The top of the mountain view: gets rid of the brain fog… and can take you to success

One of the things I teach people I coach is to do things differently than they would instinctively do.

One customary way to build a project is from the bottom up.

Let’s look at a dissertation, a paper, an article, a book. Or climbing a mountain. Or building a software app.

What is in common among them is that you’ll have an idea, then parts, processes, and then an end result.

I normally teach this through the example of climbing a mountain.

Why? Because standing on the top of the mountain is a different view than standing at the foot of the mountain.

From the top you suddenly see all the traps, all the possible wrong turns, all the impassable rocks… so you can design your path better.

From the top you can see all (or most) of the things, skills, materials, support that you are going to need to get to the top. From the bottom you can’t.

And that is from where most people look from… and that is the cause of most failures.

Alan Greenspan, economist, said that in his 18 years of tenure at the helm of the Federal Reserve, he saw that 90% of failure is the direct result of overoptimism.
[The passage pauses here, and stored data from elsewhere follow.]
(* ===== verification/Time.v ===== *)
(** * Durations and instants

    [std::time::Duration] as the standard library keeps it (whole seconds in a
    [u64] and a nanosecond part below one second), with the checked operations
    behind its [+], [*] and [/], and the part of [chrono] the address book
    reads.  The arithmetic is proved to be the arithmetic of nanosecond counts. *)
From S2P Require Import Prelude.
Local Open Scope Z_scope.

Definition NANOS_PER_SEC : Z := 1000000000.

Record Duration := mkDuration { secs : Z; nanos : Z }.

#[export] Instance Duration_eq_dec : EqDecision Duration.
Proof. solve_decision. Defined.

(** The invariant every [Duration] value has. *)
Definition dur_wf (d : Duration) : Prop :=
  0 <= secs d <= U64_MAX /\ 0 <= nanos d < NANOS_PER_SEC.

Definition as_nanos (d : Duration) : Z := secs d * NANOS_PER_SEC + nanos d.

(** The largest count of nanoseconds a [Duration] holds. *)
Definition MAX_NANOS : Z := U64_MAX * NANOS_PER_SEC + (NANOS_PER_SEC - 1).

Definition ZERO : Duration := mkDuration 0 0.
Definition from_secs (s : Z) : Duration := mkDuration s 0.

Definition checked_add (a b : Duration) : option Duration :=
  let s := secs a + secs b in
  if decide (s <= U64_MAX) then
    let n := nanos a + nanos b in
    if decide (NANOS_PER_SEC <= n) then
      if decide (s + 1 <= U64_MAX) then Some (mkDuration (s + 1) (n - NANOS_PER_SEC))
      else None
    else Some (mkDuration s n)
  else None.

Definition checked_mul (a : Duration) (k : Z) : option Duration :=
  let total := nanos a * k in
  let extra := total `div` NANOS_PER_SEC in
  let n := total `mod` NANOS_PER_SEC in
  if decide (secs a * k <= U64_MAX) then
    if decide (secs a * k + extra <= U64_MAX) then Some (mkDuration (secs a * k + extra) n)
    else None
  else None.

Definition checked_div (a : Duration) (k : Z) : option Duration :=
  if decide (k = 0) then None
  else
    let s := secs a `div` k in
    let extra_s := secs a `mod` k in
    let n := nanos a `div` k in
    let extra_n := nanos a `mod` k in
    Some (mkDuration s (n + (extra_s * NANOS_PER_SEC + extra_n) `div` k)).

(** The operators panic where the checked operation fails. *)
Definition dur_add (a b : Duration) : outcome Duration :=
  unwrap "overflow when adding durations" (checked_add a b).
Definition dur_mul (a : Duration) (k : Z) : outcome Duration :=
  unwrap "overflow when multiplying duration by scalar" (checked_mul a k).
Definition dur_div (a : Duration) (k : Z) : outcome Duration :=
  unwrap "divide by zero error when dividing duration by scalar" (checked_div a k).

(** The derived (lexicographic) order. *)
Definition dur_lt (a b : Duration) : Prop :=
  secs a < secs b \/ (secs a = secs b /\ nanos a < nanos b).

#[export] Instance dur_lt_dec a b : Decision (dur_lt a b).
Proof. unfold dur_lt. apply _. Defined.

Definition dur_max (a b : Duration) : Duration := if decide (dur_lt b a) then a else b.

(** ** The operations count nanoseconds *)

Lemma as_nanos_inj a b : dur_wf a -> dur_wf b -> as_nanos a = as_nanos b -> a = b.
Proof.
  destruct a as [s n], b as [s' n']. unfold dur_wf, as_nanos, NANOS_PER_SEC. cbn.
  intros ?? E. assert (s = s') by lia. subst. f_equal. lia.
Qed.

Lemma as_nanos_bounds d : dur_wf d -> 0 <= as_nanos d <= MAX_NANOS.
Proof.
  destruct d as [s n]. unfold dur_wf, as_nanos, MAX_NANOS, U64_MAX, NANOS_PER_SEC. cbn. lia.
Qed.

Lemma dur_lt_nanos a b : dur_wf a -> dur_wf b -> dur_lt a b <-> as_nanos a < as_nanos b.
Proof.
  destruct a as [s n], b as [s' n']. unfold dur_wf, dur_lt, as_nanos, NANOS_PER_SEC. cbn. lia.
Qed.

Lemma dur_add_nanos a b :
  dur_wf a -> dur_wf b -> as_nanos a + as_nanos b <= MAX_NANOS ->
  exists c, dur_add a b ↓ c /\ dur_wf c /\ as_nanos c = as_nanos a + as_nanos b.
Proof.
  destruct a as [s n], b as [s' n'].
  unfold dur_wf, as_nanos, dur_add, checked_add, MAX_NANOS, U64_MAX, NANOS_PER_SEC. cbn.
  intros Ha Hb Hle.
  rewrite decide_True by lia. case_decide.
  - rewrite decide_True by lia. eexists. split; [done|]. cbn. lia.
  - eexists. split; [done|]. cbn. lia.
Qed.

Lemma dur_mul_nanos a k :
  dur_wf a -> 0 <= k -> as_nanos a * k <= MAX_NANOS ->
  exists c, dur_mul a k ↓ c /\ dur_wf c /\ as_nanos c = as_nanos a * k.
Proof.
  destruct a as [s n].
  unfold dur_wf, as_nanos, dur_mul, checked_mul, MAX_NANOS, U64_MAX, NANOS_PER_SEC. cbn.
  intros Ha Hk Hle.
  assert (0 <= s * k) by nia. assert (0 <= n * k) by nia.
  pose proof (Z.div_mod (n * k) 1000000000 ltac:(lia)) as Hdm.
  pose proof (Z.mod_pos_bound (n * k) 1000000000 ltac:(lia)) as Hm.
  assert (0 <= (n * k) `div` 1000000000) by (apply Z.div_pos; lia).
  set (q := (n * k) `div` 1000000000) in *. set (r := (n * k) `mod` 1000000000) in *.
  rewrite !decide_True by lia. eexists. split; [done|]. cbn. lia.
Qed.

Lemma dur_mul_overflow a k :
  dur_wf a -> 0 <= k -> MAX_NANOS < as_nanos a * k -> is_done (dur_mul a k) = false.
Proof.
  destruct a as [s n].
  unfold dur_wf, as_nanos, dur_mul, checked_mul, MAX_NANOS, U64_MAX, NANOS_PER_SEC. cbn. intros Ha Hk Hlt.
  pose proof (Z.div_mod (n * k) 1000000000 ltac:(lia)) as Hdm.
  pose proof (Z.mod_pos_bound (n * k) 1000000000 ltac:(lia)) as Hm.
  set (q := (n * k) `div` 1000000000) in *. set (r := (n * k) `mod` 1000000000) in *.
  repeat (case_decide; [|done]). exfalso. lia.
Qed.

Lemma dur_div_nanos a k :
  dur_wf a -> 0 < k ->
  exists c, dur_div a k ↓ c /\ dur_wf c /\ as_nanos c = as_nanos a `div` k.
Proof.
  destruct a as [s n].
  unfold dur_wf, as_nanos, dur_div, checked_div, U64_MAX, NANOS_PER_SEC. cbn.
  intros Ha Hk. rewrite decide_False by lia. eexists. split; [done|]. cbn.
  pose proof (Z.div_mod s k ltac:(lia)) as Hs. pose proof (Z.mod_pos_bound s k ltac:(lia)) as Hs'.
  pose proof (Z.div_mod n k ltac:(lia)) as Hn. pose proof (Z.mod_pos_bound n k ltac:(lia)) as Hn'.
  set (qs := s `div` k) in *. set (rs := s `mod` k) in *.
  set (qn := n `div` k) in *. set (rn := n `mod` k) in *.
  set (x := rs * 1000000000 + rn).
  pose proof (Z.div_mod x k ltac:(lia)) as Hx. pose proof (Z.mod_pos_bound x k ltac:(lia)) as Hx'.
  assert (Hq : (s * 1000000000 + n) `div` k = qs * 1000000000 + (qn + x `div` k)).
  { symmetry. apply (Z.div_unique _ _ _ (x `mod` k)); [lia|]. subst x. nia. }
  assert (0 <= qs) by (subst qs; apply Z.div_pos; lia).
  assert (0 <= qn) by (subst qn; apply Z.div_pos; lia).
  assert (0 <= x `div` k) by (apply Z.div_pos; subst x; lia).
  rewrite Hq. repeat split; [lia | nia | lia |].
  (* the whole remainder is below k seconds *)
  assert (k * (qn + x `div` k) < k * 1000000000); [|nia].
  subst x. nia.
Qed.

Lemma dur_max_nanos a b :
  dur_wf a -> dur_wf b -> as_nanos (dur_max a b) = as_nanos a `max` as_nanos b.
Proof.
  intros Ha Hb. unfold dur_max. case_decide as H; rewrite dur_lt_nanos in H by done; lia.
Qed.

Lemma dur_max_wf a b : dur_wf a -> dur_wf b -> dur_wf (dur_max a b).
Proof. intros Ha Hb. unfold dur_max. by case_decide. Qed.

#[export] Hint Resolve as_nanos_bounds dur_max_wf : ipfs.

(** ** The part of [chrono] the program reads

    [DateTime<Utc>] with [latter.signed_duration_since(former).to_std()]: [None]
    when [former] lies after [latter]. *)
Class Chrono := {
  DateTime : Type;
  DateTime_eq_dec :: EqDecision DateTime;
  std_since : DateTime -> DateTime -> option Duration  (* latter, former *)
}.

(** Instants as nanosecond counts: an instance of the interface. *)
Definition utc_since (latter former : Z) : option Duration :=
  if decide (former <= latter)
  then Some (mkDuration ((latter - former) `div` NANOS_PER_SEC) ((latter - former) `mod` NANOS_PER_SEC))
  else None.

#[export] Instance utc_nanos : Chrono | 100 := {| DateTime := Z; std_since := utc_since |}.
Overoptimism is a from the bottom view, from the bottom where you can’t see anything really.

Humans are uniquely capable of imagining the view from the top of the mountain. Some better than others.

If you cannot, the project is probably way over your head… and you’ll fail at it. I am not negative, I am a realist.

Being able to see what you’ll need, allows you to start digging for a well before you are thirsty, or scratch the project.

Most people are stupid… they put their head in the sand. They never plan, or cannot plan at all.

When I coach, that is the hardest part: forcing people to plan. Often I have to make them start doing the skill-building, consciousness building task that they will need.

I can see it. Because I always stand on the top of the mountain.

Their resistance is enormous: everything I ask them to do seems to delay gratification, seems to delay getting to their goal.

They can’t see what I see, because they are standing at the wrong place, looking at the wrong things.

In the eye of the world I am a slowpoke.

Teachers say: take massive actions. Anyone who says that is a bad teacher. The fastest way to fail at anything is to take massive actions.

Another saying is: success loves speed… but unless you have all the parts, speed will kill you and your success.

The most successful people spend decades building a ton of skills, a ton of knowledge, before they started doing projects that earned them worldly success.

All the while you dated, watched television, chatted on the phone, went to the movies, stood around in malls, alleys, in bad company.

Or took a job, got married, etc.

But you didn’t build skills, you didn’t amass a ton of diverse knowledge, and then, when you want to do a project, you have no foundation. You cannot build anything without tools, without knowledge.

When you don’t seem to do anything on a project that you are supposedly doing… you are not doing anything. Or you are doing things that won’t help you do the project. You are procrastinating: avoiding the inevitable risk… and the inevitable failure.

Why? You can’t see, or you are unwilling to see that you have holes in your knowledge, holes in your habits, holes in your skillset.

Let’s take a relatively simple project: get your sleep habit become disciplined… go to bed around the same time, and get up around the same time. Ween yourself of sleeping pills, ween yourself off pills that take you out of sleep fog in the morning.

Standing on the top of the mountain, you’ll see that you can’t tackle the whole thing in one swell swoop…

You will see, that you will need will power and a lot of it.

You will see that you are leaking energy, brain power, glycogen in many different ways.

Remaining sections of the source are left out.